- _ABOUT THIS TASK_
Starting at the line with "- destruct (IH", retype each line exactly up to and including the final line of the records below.

◆ ◆ ◆

Lemma trim_loop_ok cpc s l : forall dcc, (forall g, g ∈ l -> seg_ok g) -> sit_ok (sit s) -> dcc_ok s dcc -> exists dcc', trim_loop denv cpc l s dcc = Some dcc' /\ dcc_ok s dcc' /\ issued dcc' = issued dcc.
Proof.
  induction l as [|g l IH]; intros dcc Hl Hx Hd; cbn [trim_loop]; [eauto|]. assert (Hg : seg_ok g) by (apply Hl; set_solver). destruct (proj2 (so_dom _ Hx g) Hg) as [se E].
  destruct (add_discard_ok s dcc g se (trim_minlen cpc) true false Hg E (so_entry _ Hx g se E) Hd) as (d1 & b & -> & Hd1 & Hi1). cbn [mbind option_bind]. destruct (IH d1 ltac:(set_solver) Hx Hd1) as (d2 & -> & Hd2 & Hi2). exists d2. split; [done|]. split; [done|congruence].
Qed.
(** The trim range of a command is in the area. *)
Definition trim_ok (cpc : cp_control) : Prop := cp_discard cpc = true -> 0 <= trim_start cpc /\ trim_end cpc < MAIN_SEGS.

Lemma flushed_sit_ok s s' d d' : sit_ok (sit s) -> flushed s s' d d' -> sit_ok (sit s').
Proof.
  intros [X1 X2 X3 X4 X5 X6 X7] [L1 L2 [L3 L3'] [L4 L4'] L5 L6 L7 L8 L9]. assert (Hvo : forall g, valid_of (sit s') g = valid_of (sit s) g) by (intros g; unfold valid_of; rewrite L2, lookup_fmap; by destruct (sentries (sit s) !! g)).
  assert (Hsum : forall l, sum_valid (sit s') l = sum_valid (sit s) l) by (intros l; by apply sum_valid_ext).
  constructor.
  - intros g. rewrite L2, lookup_fmap, fmap_is_Some. apply X1.
  - intros g se. rewrite L2, lookup_fmap. intros E. apply fmap_Some in E as (se0 & E & ->). destruct (X2 g se0 E) as [T1 T2 T3 T4 T5]. constructor; cbn; [done|done|set_solver|done|done].
  - intros g se. rewrite L2, lookup_fmap. intros E _. apply fmap_Some in E as (se0 & E & ->). done.
  - rewrite L4. set_solver.
  - by rewrite L4, L4', size_empty.
  - intros Hl c Hc. rewrite L3, Hsum. auto.
  - by rewrite L3', Hsum.
Qed.

Lemma flush_ok cpc rs s d dcc : sit_ok (sit s) -> coherent s d -> journal_ok (s_journal d) -> dcc_ok s dcc -> trim_ok cpc ->
  exists s' d' dcc', f2fs_flush_sit_entries denv rs cpc s d dcc = Some (set_prefree_as_free_segments s', d', dcc') /\ flushed s s' d d' /\ sit_ok (sit s') /\ dcc_ok s' dcc'.
Proof.
  intros Hx Hco Hj Hd Ht. unfold f2fs_flush_sit_entries.
  set (core := if dirty_sentries (sit s) =? 0 then Some (s, d, dcc) else _). assert (Hcore : exists s' d' dcc', core = Some (s', d', dcc') /\ flushed s s' d d' /\ dcc_ok s dcc').
  { unfold core. destruct (Z.eqb_spec (dirty_sentries (sit s)) 0) as [Hz|Hnz]; [|exact (flush_core cpc rs s d dcc Hx Hco Hj Hd Hnz)]. exists s, d, dcc. split; [done|]. split; [|done].
    assert (Hb : bitmap s = ∅) by (rewrite (so_dirty _ Hx) in Hz; apply size_zero; lia). constructor; try done; [by destruct s| |intros g Hg; apply Hco; [done|rewrite Hb; set_solver]|by left].
    apply map_eq. intros g. rewrite lookup_fmap. destruct (sentries (sit s) !! g) as [se|] eqn:E; [|done]. cbn. f_equal. symmetry. apply (clean_snap s g); [done|done|rewrite Hb; set_solver]. }
  clearbody core. destruct Hcore as (s' & d' & dcc' & -> & Hf & Hd'). cbn [mbind option_bind]. pose proof (flushed_sit_ok s s' d d' Hx Hf) as Hx'.
  assert (Hds : dcc_ok s' dcc'). { apply (dcc_same s); [|done]. intros g o (se & Es & Ho). rewrite (fl_ent _ _ _ _ Hf), lookup_fmap in Es. apply fmap_Some in Es as (se0 & Es & ->). by exists se0. }
  destruct (cp_discard cpc) eqn:Ec; [|exists s', d', dcc'; done]. destruct (trim_loop_ok cpc s' (seqZ (trim_start cpc) (trim_end cpc - trim_start cpc + 1)) dcc') as (d2 & -> & Hd2 & _); [|done|done|exists s', d', d2; done].
  intros g Hg. apply elem_of_seqZ in Hg. destruct (Ht Ec). lia.
Qed.
End flush.
(* ===== verification/SegCkpt.v ===== *)
(** * Checkpoints of segments

    First that discards spare every valid block; then a checkpoint as a whole. *)

From S2P Require Import Prelude FreeNid NatCache SegBitmap SegState SegAlloc SegInv SegLists SegCur SegSwitch SegVictim SegVictimProps SegBlocks SegData SegDiscard SegFlush SegFlushProps.

(** ** Discards spare every valid block *)

Section clear.
Context `{SegGeometry} (denv : discard_env).
Notation seg_ok g := (0 <= g < MAIN_SEGS).
Notation off_ok o := (0 <= o < blks_per_seg).

(** ** Changes of the maps of discards *)

Definition core (se : seg_entry) : seg_entry := set_discard_map se ∅.
Record dsame (s s' : seg_sys) : Prop := {
  dm_ent : forall g, core <$> sentries (sit s') !! g = core <$> sentries (sit s) !! g;
  dm_sit : sec_entries (sit s') = sec_entries (sit s) /\ written_valid_blocks (sit s') = written_valid_blocks (sit s) /\ dirty_sentries_bitmap (sit s') = dirty_sentries_bitmap (sit s) /\ dirty_sentries (sit s') = dirty_sentries (sit s);
  dm_fre : fre s' = fre s;
  dm_vict : vict s' = vict s;
  dm_cur : CURSEG_I s' = CURSEG_I s;
  dm_ssa : ssa s' = ssa s;
  dm_cp : CP_DISABLED s' = CP_DISABLED s;
  dm_err : CP_ERROR s' = CP_ERROR s
}.
Lemma dsame_refl s : dsame s s.
Proof. by constructor. Qed.
Lemma dsame_trans s s' s'' : dsame s s' -> dsame s' s'' -> dsame s s''.
Proof. intros [A1 (A2 & A3 & A4 & A5) A6 A7 A8 A9 A10 A11] [B1 (B2 & B3 & B4 & B5) B6 B7 B8 B9 B10 B11]. constructor; [intros g; by rewrite B1|by rewrite B2, B3, B4, B5|congruence..]. Qed.
Lemma dsame_entry s s' g se' : dsame s s' -> sentries (sit s') !! g = Some se' -> exists se, sentries (sit s) !! g = Some se /\ core se = core se'.
Proof. intros Hd E. pose proof (dm_ent _ _ Hd g) as Hg. rewrite E in Hg. destruct (sentries (sit s) !! g) as [se|]; [|done]. apply (inj Some) in Hg. exists se. split; [done|]. by symmetry. Qed.
Lemma core_eq se se' : core se = core se' -> se_type se = se_type se' /\ valid_blocks se = valid_blocks se' /\ ckpt_valid_blocks se = ckpt_valid_blocks se' /\ cur_valid_map se = cur_valid_map se' /\ ckpt_valid_map se = ckpt_valid_map se' /\ se_mtime se = se_mtime se'.
Proof. destruct se, se'. unfold core, set_discard_map. cbn. intros [=]. done. Qed.
Lemma dsame_maps s s' g : dsame s s' -> maps_of s' g = maps_of s g.
Proof.
  intros Hd. pose proof (dm_ent _ _ Hd g) as Hg. unfold maps_of. destruct (sentries (sit s') !! g) as [a|], (sentries (sit s) !! g) as [b|]; try done. apply (inj Some) in Hg. apply core_eq in Hg as (_ & _ & _ & C1 & C2 & _). cbn. by rewrite C1, C2.
Qed.
Lemma dsame_some s s' g : dsame s s' -> is_Some (sentries (sit s') !! g) <-> is_Some (sentries (sit s) !! g).
Proof.
  intros Hd. pose proof (dm_ent _ _ Hd g) as Hg. destruct (sentries (sit s') !! g), (sentries (sit s) !! g); done.
Qed.
Lemma dsame_valid_of s s' g : dsame s s' -> valid_of (sit s') g = valid_of (sit s) g.
Proof.
  intros Hd. pose proof (dm_ent _ _ Hd g) as Hg. unfold valid_of. destruct (sentries (sit s') !! g) as [a|], (sentries (sit s) !! g) as [b|]; try done. apply (inj Some) in Hg. by apply core_eq in Hg as (_ & -> & _).
Qed.
Lemma dsame_sit_ok s s' : dsame s s' -> sit_ok (sit s) -> sit_ok (sit s').
Proof.
  intros Hd [X1 X2 X3 X4 X5 X6 X7]. destruct (dm_sit _ _ Hd) as (D1 & D2 & D3 & D4). assert (Hsum : forall l, sum_valid (sit s') l = sum_valid (sit s) l) by (intros l; apply sum_valid_ext; intros g; by apply dsame_valid_of).
  constructor; rewrite ?D1, ?D2, ?D3, ?D4, ?Hsum; try done.
  - intros g. rewrite (dsame_some s s' g Hd). apply X1.
  - intros g se' E. destruct (dsame_entry s s' g se' Hd E) as (se & E' & Ec). apply core_eq in Ec as (C1 & C2 & C3 & C4 & C5 & C6). destruct (X2 g se E') as [T1 T2 T3 T4 T5]. constructor; rewrite <-?C1, <-?C2, <-?C3, <-?C4, <-?C5; done.
  - intros g se' E Hn. destruct (dsame_entry s s' g se' Hd E) as (se & E' & Ec). apply core_eq in Ec as (C1 & C2 & C3 & C4 & C5 & C6). rewrite <-C4, <-C5. by apply (X3 g).
  - intros Hl c Hc. rewrite Hsum. auto.
Qed.

(** ** Commands *)

(** A command in the area that covers no valid block. *)
Definition spares (s : seg_sys) (cmd : Z * Z) : Prop := forall i, cmd.1 <= i < cmd.1 + cmd.2 -> exists g o, i = blk g o /\ seg_ok g /\ off_ok o /\ ~ valid_at s g o.
Definition all_safe (s : seg_sys) (d : discard_cmd_control) : Prop := forall c, c ∈ issued d -> spares s c.

Lemma dsame_valid_at s s' g o : dsame s s' -> valid_at s' g o <-> valid_at s g o.
Proof. intros Hd. apply maps_valid_at, dsame_maps, Hd. Qed.
Lemma spares_same s s' c : dsame s s' -> spares s' c <-> spares s c.
Proof. intros Hd. unfold spares. split; intros Hs i Hi; destruct (Hs i Hi) as (g & o & E & Hg & Ho & Hv); exists g, o; (split; [done|]; split; [done|]; split; [done|]); by rewrite (dsame_valid_at s s' g o Hd) in *. Qed.

Lemma mark_discarded_ok l : forall s, (forall g, seg_ok g -> is_Some (sentries (sit s) !! g)) -> (forall i, i ∈ l -> exists g o, i = blk g o /\ seg_ok g /\ off_ok o) ->
  exists s', mark_discarded denv l s = Some s' /\ dsame s s' /\ dirt s' = dirt s.
Proof.
  induction l as [|i l IH]; intros s Hdom Hl; cbn [mark_discarded]; [exists s; split; [done|]; split; [apply dsame_refl|done]|]. destruct (Hl i ltac:(set_solver)) as (g & o & -> & Hg & Ho). rewrite get_segno, get_blkoff by done.
  destruct (Hdom g Hg) as [se E]. unfold get_seg_entry. rewrite E. cbn [mbind option_bind]. set (s1 := if _ && _ then _ else s).
  assert (Hd1 : dsame s s1 /\ dirt s1 = dirt s).
  { unfold s1. destruct (_ && _); [|split; [apply dsame_refl|done]]. split; [|done]. constructor; try done. intros h. cbn. destruct (decide (h = g)) as [->|]; [by rewrite lookup_insert_eq, E|by rewrite lookup_insert_ne]. }
  clearbody s1. destruct Hd1 as [Hd1 Ed1]. destruct (IH s1) as (s' & -> & Hd' & Ed'); [intros h Hh; rewrite (dsame_some s s1 h Hd1); auto|set_solver|]. exists s'. split; [done|]. split; [by apply (dsame_trans s s1)|congruence].
Qed.
Lemma issue_ok s d a n : (forall g, seg_ok g -> is_Some (sentries (sit s) !! g)) -> spares s (a, n) ->
  exists s' d', f2fs_issue_discard denv s d a n = Some (s', d') /\ dsame s s' /\ dirt s' = dirt s /\ entry_list d' = entry_list d /\ (all_safe s d -> all_safe s d').
Proof.
  intros Hdom Hsp. unfold f2fs_issue_discard. destruct (mark_discarded_ok (seqZ a n) s Hdom) as (s' & -> & Hd & Ed); [intros i Hi; apply elem_of_seqZ in Hi; destruct (Hsp i Hi) as (g & o & ? & ? & ? & _); eauto|]. cbn [mbind option_bind].
  eexists s', _. split; [done|]. split; [done|]. split; [done|]. destruct (n =? 0); [done|]. split; [done|]. intros Ha c [Hc|Hc]%elem_of_app; [by apply Ha|]. apply list_elem_of_singleton in Hc. by subst c.
Qed.

(** Addresses of a range of segments. *)
Lemma seg_range_addr a b i : 0 <= a < b -> b <= MAIN_SEGS -> START_BLOCK a <= i < START_BLOCK a + (b - a) * blks_per_seg -> exists g o, i = blk g o /\ a <= g < b /\ off_ok o.
Proof.
  intros Hab Hb. rewrite start_block by lia. unfold blk. intros Hi. pose proof bps_range. set (x := i - SEG0_BLKADDR - start_segno * blks_per_seg). assert (Hx : a * blks_per_seg <= x < b * blks_per_seg) by (unfold x; lia).
  assert (Hnz : blks_per_seg <> 0) by lia. pose proof (Z.div_mod x _ Hnz) as Hdm. assert (Hbp : 0 < blks_per_seg) by lia. pose proof (Z.mod_pos_bound x _ Hbp). exists (x / blks_per_seg), (x mod blks_per_seg). split; [unfold x in *; lia|]. split; [|lia].
  split; [apply Z.div_le_lower_bound; lia|apply Z.div_lt_upper_bound; lia].
Qed.
Lemma shift_len n : Z.shiftl n log_blocks_per_seg = n * blks_per_seg.
Proof. pose proof log_range. rewrite Z.shiftl_mul_pow2, <-bps_eq by lia. done. Qed.
Lemma empty_segs_spared s a b : sit_ok (sit s) -> 0 <= a < b -> b <= MAIN_SEGS -> (forall g, a <= g < b -> valid_of (sit s) g = 0) -> spares s (START_BLOCK a, Z.shiftl (b - a) log_blocks_per_seg).
Proof.
  intros Hx Hab Hb Hv i. rewrite shift_len. cbn. intros Hi. destruct (seg_range_addr a b i Hab Hb Hi) as (g & o & -> & Hg & Ho). exists g, o. split; [done|]. split; [lia|]. split; [done|]. intros (se & E & Hin). specialize (Hv g Hg).
  rewrite (valid_of_at _ _ _ E), (eo_valid _ (so_entry _ Hx g se E)) in Hv. assert (Hz : size (cur_valid_map se) = 0%nat) by lia. apply size_zero in Hz. set_solver.
Qed.

(** ** Prefree segments *)

(** The step of one command or of several. *)
Record dcmd (s s' : seg_sys) (d d' : discard_cmd_control) : Prop := {
  dc_same : dsame s s';
  dc_list : entry_list d' = entry_list d;
  dc_safe : all_safe s d -> all_safe s d'
}.
Lemma dcmd_refl s d : dcmd s s d d.
Proof. constructor; [apply dsame_refl|done|done]. Qed.
Lemma all_safe_same s s' d : dsame s s' -> all_safe s' d <-> all_safe s d.
Proof. intros Hd. unfold all_safe. by setoid_rewrite (spares_same s s' _ Hd). Qed.
Lemma dcmd_trans s s1 s2 d d1 d2 : dcmd s s1 d d1 -> dcmd s1 s2 d1 d2 -> dcmd s s2 d d2.
Proof. intros [A1 A2 A3] [B1 B2 B3]. constructor; [by apply (dsame_trans s s1)|congruence|]. intros Ha. rewrite <-(all_safe_same s s1 d2 A1). apply B3. rewrite (all_safe_same s s1 d1 A1). auto. Qed.

Lemma sum_zero x l : sit_ok x -> sum_valid x l = 0 -> forall g, g ∈ l -> valid_of x g = 0.
Proof. intros Hx Hs g Hg. pose proof (sum_valid_at x l g Hx Hg). pose proof (valid_range x g Hx). lia. Qed.
Lemma discard_sections_ok fuel : forall s d c c', sit_ok (sit s) -> is_large_section = true -> 0 <= c < c' -> c' <= MAIN_SECS -> (Z.to_nat (c' - c) <= fuel)%nat ->
  exists s' d', discard_sections denv fuel s d (c * segs_per_sec) (c' * segs_per_sec) = Some (s', d', c' * segs_per_sec - 1) /\ dcmd s s' d d' /\ dirt s' = dirt s.
Proof.
  induction fuel as [|fuel IH]; intros s d c c' Hx Hl Hc Hc' Hf; [lia|]. cbn [discard_sections]. pose proof sec_pos as [Hsp _]. assert (Hcm : 0 <= c < MAIN_SECS) by lia. destruct (sec_first c Hcm) as [Hg Hd]. destruct (sec_of _ Hg) as [-> _]. rewrite Hd, seg_of_sec by lia.
  unfold get_valid_blocks. rewrite Hl. cbn [andb]. destruct (sec_of _ Hg) as [-> _]. rewrite Hd, (so_sec _ Hx Hl c Hcm). cbn [mbind option_bind].
  assert (Hend : c * segs_per_sec + segs_per_sec = (c + 1) * segs_per_sec) by lia. assert (Hm : (c + 1) * segs_per_sec <= MAIN_SEGS) by (unfold MAIN_SEGS; nia). pose proof main_small.
  set (st := if negb (IS_CURSEC s c) && _ then _ else _). assert (Hst : exists s1 d1, st = Some (s1, d1) /\ dcmd s s1 d d1 /\ dirt s1 = dirt s).
  { unfold st. destruct (_ && _) eqn:Ev; [|exists s, d; split; [done|]; split; [apply dcmd_refl|done]]. apply andb_true_iff in Ev as [_ Ev%Z.eqb_eq].
    replace (Z.shiftl segs_per_sec log_blocks_per_seg) with (Z.shiftl ((c + 1) * segs_per_sec - c * segs_per_sec) log_blocks_per_seg) by (f_equal; lia).
    destruct (issue_ok s d (START_BLOCK (c * segs_per_sec)) (Z.shiftl ((c + 1) * segs_per_sec - c * segs_per_sec) log_blocks_per_seg)) as (s1 & d1 & E & D1 & D2 & D3 & D4); [intros g; by apply (so_dom _ Hx)| |exists s1, d1; split; [done|]; split; [by constructor|done]].
    apply empty_segs_spared; [done|lia|done|]. intros g Hgr. apply (sum_zero _ _ Hx Ev). apply elem_of_seqZ. lia. }
  clearbody st. destruct Hst as (s1 & d1 & -> & Hd1 & Ed1). cbn [mbind option_bind]. rewrite u32_small by lia. rewrite Hend. destruct (Z.ltb_spec ((c + 1) * segs_per_sec) (c' * segs_per_sec)) as [Hlt|Hge].
  - destruct (IH s1 d1 (c + 1) c') as (s' & d' & -> & Hd' & Ed'); [apply (dsame_sit_ok s s1); [apply Hd1|done]|done|nia|done|lia|]. exists s', d'. split; [done|]. split; [by apply (dcmd_trans s s1 s' d d1)|congruence].
  - assert (c' = c + 1) as -> by nia. exists s1, d1. done.
Qed.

◆ ◆ ◆

- _ANSWER_
  - destruct (IH s1 d1 (c + 1) c') as (s' & d' & -> & Hd' & Ed'); [apply (dsame_sit_ok s s1); [apply Hd1|done]|done|nia|done|lia|]. exists s', d'. split; [done|]. split; [by apply (dcmd_trans s s1 s' d d1)|congruence].
  - assert (c' = c + 1) as -> by nia. exists s1, d1. done.
Qed.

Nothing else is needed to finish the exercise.